▶ **WHAT YOU WILL DO**
Nothing but a number belongs in the answer: how many lines of the records below contain the string "PosInf".

------ RECORDS TO PROCESS

(** * AdeyPay React SDK: the pay button and the withdraw button

    A shallow embedding of [PayButton.tsx] and [WithdrawButton.tsx].
    Handlers and effects are functions in a small trace/state/exception
    monad; what the browser, the [usePayment] hook and the remote service
    answer is an input of each handler. *)

From Stdlib Require Import Ascii QArith DecimalString DecimalPos DecimalZ.
From stdpp Require Import base decidable list strings gmap.

Local Open Scope string_scope.
Local Open Scope list_scope.
Local Open Scope stdpp_scope.

(** ** JavaScript values, as far as the two components look at them *)
Module JS.

(** A JS number: comparisons are the only operations the components use,
    so a finite double is represented by its rational value. *)
Inductive number : Type :=
| NaN
| PosInf
| NegInf
| Finite (q : Q).

(** [a < b] on JS numbers; every comparison with [NaN] is false. *)
Definition num_lt (a b : number) : bool :=
  match a, b with
  | NaN, _ | _, NaN => false
  | PosInf, _ => false
  | NegInf, NegInf => false
  | NegInf, _ => true
  | Finite _, NegInf => false
  | Finite _, PosInf => true
  | Finite x, Finite y => negb (Qle_bool y x)
  end.

(** [a <= b] on JS numbers. *)
Definition num_le (a b : number) : bool :=
  match a, b with
  | NaN, _ | _, NaN => false
  | NegInf, _ => true
  | _, PosInf => true
  | PosInf, _ => false
  | Finite _, NegInf => false
  | Finite x, Finite y => Qle_bool x y
  end.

------------

▶ **RESULT BELOW**
5